Agentic AI removes the economic limit on high-fidelity deception, allowing tailored impersonations at mass scale and exhausting current security assumptions.

A machine-rendered reading of the paper's core claim, the machinery that carries it, and where it could break.

For decades digital security rested on an unstated tradeoff: attackers could produce convincing deceptions only at small scale because sustained human effort was required, while mass attacks stayed crude. Detection systems, verification tools, and awareness training were all built around the low-fidelity artifacts this limit produced. Agentic AI removes the tradeoff by generating individually tailored, high-fidelity deceptions at large scale. The paper presents the Infinite Impostor model in which an autonomous agent inserts itself into an existing trusted relationship rather than creating a new one. If the claim holds, security must move from authenticating actors to evaluating actions, and platforms become the de-facto regulatory layer for digital interaction.

Core claim

The paper claims that agentic AI collapses the long-standing fidelity-scale tradeoff in deception, enabling high-fidelity, individually tailored attacks at mass-market scale. This shift exhausts rather than merely intensifies the existing security paradigm. It introduces the Infinite Impostor attack model, in which an autonomous agent interposes itself between two parties who already trust each other and hijacks that relationship.
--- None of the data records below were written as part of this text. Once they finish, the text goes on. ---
Lemma hifive_row item config stats :
  parse_directory_name item = Some config →
  match row (config, stats) with
  | Some r => ∃ d, validate_data (dict_update config (extract_metrics stats)) get_required_fields = Ok d ∧
      csv_row get_required_fields d = r
  | None => validate_data (dict_update config (extract_metrics stats)) get_required_fields =
      Throw "ValueError: Missing required field"
  end.
Proof.
  intros Hc. unfold parse_directory_name in Hc. apply bind_Some in Hc as (c & _ & [= <-]).
  destruct (extract_lines_get (file_lines stats) []) as (Hnd & Hget & Hout). specialize (Hnd (NoDup_nil_2)).
  unfold row, extract_metrics. cbn [fst snd].
  match goal with |- context [dict_update ?a ?b] => set (cfg := a); set (m := b) end.
  opose proof* (validated_row cfg m (λ key, last_hit key (file_lines stats)) get_required_fields) as H;
    [reflexivity| |done|done| |].
  - apply (bool_decide_unpack _). vm_compute. done.
  - intros key Hk. unfold m. rewrite (Hget key Hk). by destruct (last_hit key (file_lines stats)).
  - by destruct (mapM _ metrics.*1) as [vs|].
Qed.
Lemma process_items_rows items acc :
  map (csv_row get_required_fields) (process_items items acc) =
  map (csv_row get_required_fields) acc ++ omap row (omap run_of items).
Proof.
  revert acc. induction items as [|[item st] items IH]; intros acc; cbn [process_items omap list_omap].
  { by rewrite (right_id_L [] (++)). }
  unfold run_of at 1. cbn [fst snd]. destruct st as [[stats|]|]; [|apply IH..]. cbn [mjoin option_join mbind option_bind].
  destruct (parse_directory_name item) as [config|] eqn:Hc; cbn [mbind option_bind].
  2: { destruct (startswith item _); apply IH. }
  assert (startswith item (t "m5out-hifive-") = true) as ->.
  { unfold parse_directory_name in Hc. apply bind_Some in Hc as (c & Hm & _).
    exact (match_lit2 (t "m5out-hifive") (t "-") _ item c Hm). }
  pose proof (hifive_row item config stats Hc) as Hrow. cbn [omap list_omap].
  destruct (row (config, stats)) as [r|].
  - destruct Hrow as (d & -> & <-). rewrite IH, map_app, <- app_assoc. done.
  - rewrite Hrow. apply IH.
Qed.
End HifiveSpec.
(* ===== verification/BenchLogsLaws.v ===== *)
(** * What the log scripts compute: grouping, order and averages *)

From Stdlib Require Import ZArith Lia Ascii.
From stdpp Require Import base numbers list strings pretty sorting.
From S2P Require Import Prelude Args PyText M5Stats M5StatsLaws BenchLogs.
#[local] Open Scope N_scope.

(** ** The order of the keys *)
Lemma nums_le_total a b : nums_le a b = true ∨ nums_le b a = true.
Proof.
  revert b. induction a as [|x a IH]; intros [|y b]; simpl; auto.
  rewrite (N.compare_antisym x y). destruct (x ?= y); simpl; auto.
Qed.
Lemma nums_le_trans a b c : nums_le a b = true → nums_le b c = true → nums_le a c = true.
Proof.
  revert b c. induction a as [|x a IH]; intros [|y b] [|z c]; simpl; try done.
  destruct (N.compare_spec x y), (N.compare_spec y z), (N.compare_spec x z); subst; try done; try lia. apply IH.
Qed.
Lemma text_le_total a b : text_le a b = true ∨ text_le b a = true.
Proof.
  revert b. induction a as [|x a IH]; intros [|y b]; simpl; auto.
  rewrite (N.compare_antisym (N_of_ascii x)). destruct (N_of_ascii x ?= N_of_ascii y); simpl; auto.
Qed.
Lemma text_le_trans a b c : text_le a b = true → text_le b c = true → text_le a c = true.
Proof.
  revert b c. induction a as [|x a IH]; intros [|y b] [|z c]; simpl; try done.
  destruct (N.compare_spec (N_of_ascii x) (N_of_ascii y)), (N.compare_spec (N_of_ascii y) (N_of_ascii z)),
    (N.compare_spec (N_of_ascii x) (N_of_ascii z)); try done; try lia. apply IH.
Qed.
Lemma text_le_antisym a b : text_le a b = true → text_le b a = true → a = b.
Proof.
  revert b. induction a as [|x a IH]; intros [|y b]; simpl; try done.
  rewrite (N.compare_antisym (N_of_ascii x)). destruct (N.compare_spec (N_of_ascii x) (N_of_ascii y)) as [E| |]; try done.
  simpl. intros H1 H2. f_equal; [|by apply IH]. rewrite <- (ascii_N_embedding x), <- (ascii_N_embedding y). by rewrite E.
Qed.
#[export] Instance item_le_total {A} : Total (item_le (A:=A)).
Proof.
  intros [k1 v1] [k2 v2]. unfold item_le, key_le. simpl. destruct (decide (k1.1 = k2.1)) as [E|E].
  - rewrite E. rewrite decide_True by done. apply nums_le_total.
  - rewrite decide_False by congruence. apply text_le_total.
Qed.
#[export] Instance item_le_trans {A} : Transitive (item_le (A:=A)).
Proof.
  intros [k1 v1] [k2 v2] [k3 v3]. unfold item_le, key_le. simpl.
  destruct (decide (k1.1 = k2.1)) as [E1|E1], (decide (k2.1 = k3.1)) as [E2|E2], (decide (k1.1 = k3.1)) as [E3|E3];
    try congruence.
  - apply nums_le_trans.
  - intros H1 H2. destruct E1. rewrite <- E3 in H2. by apply text_le_antisym.
  - apply text_le_trans.
Qed.
Lemma sorted_items_perm {A} (d : dict key A) : sorted_items d ≡ₚ d.
Proof. apply merge_sort_Permutation. Qed.
Lemma sorted_items_sorted {A} (d : dict key A) : StronglySorted (λ k1 k2, key_le k1 k2 = true) (sorted_items d).*1.
Proof.
  assert (StronglySorted item_le (sorted_items d)) as H by (apply StronglySorted_merge_sort; apply _).
  induction H as [|x l _ IH Hx]; [constructor|]. cbn. constructor; [done|]. by apply Forall_fmap.
Qed.

(** ** Grouping by key *)
Definition entry : Type := key * times.
(** The times of a key, in the order of the files. *)
Definition collected (es : list entry) (k : key) : lists :=
  (omap (λ e, if decide (e.1 = k) then e.2.1 else None) es, omap (λ e, if decide (e.1 = k) then e.2.2 else None) es).
Definition add_entries (es : list entry) (r : results) : results := foldl (λ r e, add_times r e.1 e.2) r es.

Definition olist {A} (o : option A) : list A := match o with Some x => [x] | None => [] end.
Definition timed (ts : times) : bool := match ts with (None, None) => false | _ => true end.
Lemma at_key_set (r : results) k x : at_key (dict_set r k x) k = x.
Proof. unfold at_key. by rewrite dict_get_set, decide_True. Qed.
Lemma add_times_get r k ts k' :
  dict_get (add_times r k ts) k' =
  if decide (k' = k ∧ timed ts = true) then
    Some ((at_key r k).1 ++ olist ts.1, (at_key r k).2 ++ olist ts.2)
  else dict_get r k'.
Proof.
  destruct ts as [[v|] [w|]]; unfold add_times; cbn [fst snd olist]; rewrite ?(right_id_L [] (++)).
  - rewrite !at_key_set, !dict_get_set. destruct (decide (k' = k)) as [->|Hne].
    + by rewrite !decide_True.
    + by rewrite decide_False by tauto.
  - rewrite dict_get_set. destruct (decide (k' = k)) as [->|Hne]; [by rewrite decide_True|by rewrite decide_False by tauto].
  - rewrite dict_get_set. destruct (decide (k' = k)) as [->|Hne]; [by rewrite decide_True|by rewrite decide_False by tauto].
  - by rewrite decide_False by (intros [_ ?]; done).
Qed.
Lemma add_times_NoDup r k ts : NoDup r.*1 → NoDup (add_times r k ts).*1.
Proof. intros Hr. unfold add_times. destruct ts.1, ts.2; auto using dict_set_NoDup. Qed.
Lemma collected_cons e es k :
  collected (e :: es) k =
  if decide (e.1 = k) then (olist e.2.1 ++ (collected es k).1, olist e.2.2 ++ (collected es k).2) else collected es k.
Proof. destruct e as [k0 [o1 o2]]. unfold collected. cbn. by destruct (decide (k0 = k)), o1, o2. Qed.

Definition never (l : lists) : Prop := l = ([], []).
Lemma add_entries_at es r k :
  at_key (add_entries es r) k = ((at_key r k).1 ++ (collected es k).1, (at_key r k).2 ++ (collected es k).2).
Proof.
  revert r. induction es as [|e es IH]; intros r; cbn [add_entries foldl].
  { cbn. rewrite !(right_id_L [] (++)). by destruct (at_key r k). }
  change (foldl _ ?r es) with (add_entries es r). rewrite IH, collected_cons.
  assert (at_key (add_times r e.1 e.2) k = if decide (e.1 = k) then
    ((at_key r k).1 ++ olist e.2.1, (at_key r k).2 ++ olist e.2.2) else at_key r k) as ->.
  { destruct e as [k0 ts]. cbn [fst snd]. unfold at_key at 1. rewrite add_times_get.
    destruct (decide (k0 = k)) as [->|Hne]; [|by rewrite decide_False by (intros [? _]; congruence)].
    destruct (decide (k = k ∧ timed ts = true)) as [|Hn]; [done|].
    destruct ts as [[] []]; try by destruct Hn.
    cbn [fst snd olist]. rewrite !(right_id_L [] (++)). by destruct (at_key r k) as [? ?] eqn:E; unfold at_key in E. }
  destruct (decide (e.1 = k)); [|done]. cbn [fst snd]. by rewrite <- !app_assoc.
Qed.
Lemma add_entries_keys es r : NoDup r.*1 → (∀ k v, dict_get r k = Some v → ¬ never v) →
  NoDup (add_entries es r).*1 ∧ ∀ k v, dict_get (add_entries es r) k = Some v → ¬ never v.
Proof.
  revert r. induction es as [|e es IH]; intros r Hnd Hv; [done|]. apply IH; [by apply add_times_NoDup|].
  intros k v. rewrite add_times_get. destruct (decide _) as [[-> Hn]|]; [|by apply Hv]. intros [= <-] [E1 E2]%pair_eq.
  apply app_eq_nil in E1 as [_ E1]. apply app_eq_nil in E2 as [_ E2]. by destruct (e.2) as [[] []].
Qed.

(** The results of a list of entries: one item per key that has a time. *)
Lemma results_spec es :
  let r := add_entries es [] in
  NoDup r.*1 ∧ (∀ k, k ∈ r.*1 ↔ ¬ never (collected es k)) ∧ ∀ k v, (k, v) ∈ r → v = collected es k.
Proof.
  intros r. destruct (add_entries_keys es []) as [Hnd Hv]; [constructor|done|]. fold r in Hnd, Hv.
  assert (∀ k, at_key r k = collected es k) as Hat.
  { intros k. unfold r. rewrite add_entries_at. by destruct (collected es k). }
  assert (∀ k v, (k, v) ∈ r → v = collected es k) as Hin.
  { intros k v Hkv. apply dict_get_elem in Hkv; [|done]. rewrite <- Hat. unfold at_key. by rewrite Hkv. }
  split_and!; [done| |done]. intros k. split.
  - intros ([k' v] & -> & Hkv)%list_elem_of_fmap. cbn [fst]. rewrite <- (Hin _ _ Hkv).
    apply dict_get_elem in Hkv; [|done]. by eapply Hv.
  - intros Hn. destruct (decide (k ∈ r.*1)) as [|Hk]; [done|]. apply dict_get_keys in Hk. destruct Hn.
    rewrite <- Hat. unfold at_key. by rewrite Hk.
Qed.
Detection-oriented defenses rest on the assumption that synthetic outputs remain distinguishable from authentic ones, an assumption generative progress is removing. The proposed alternative is a suspect-by-default paradigm that evaluates actions instead of actors,,

What carries the argument

The Infinite Impostor: an autonomous agent that interposes itself between two parties who already trust each other, hijacking their existing relationship rather than building a new one from scratch.

If this is right

  • Detection systems and user training calibrated to low-fidelity artifacts lose effectiveness.
  • Verification mechanisms that rely on output authenticity become unreliable.
  • Security practice must shift from authenticating actors to evaluating actions.
  • Platforms acquire new governance responsibilities as the substrate for trusted digital interaction.

Where Pith is reading between the lines

These are editorial extensions of the paper, not claims the author makes directly.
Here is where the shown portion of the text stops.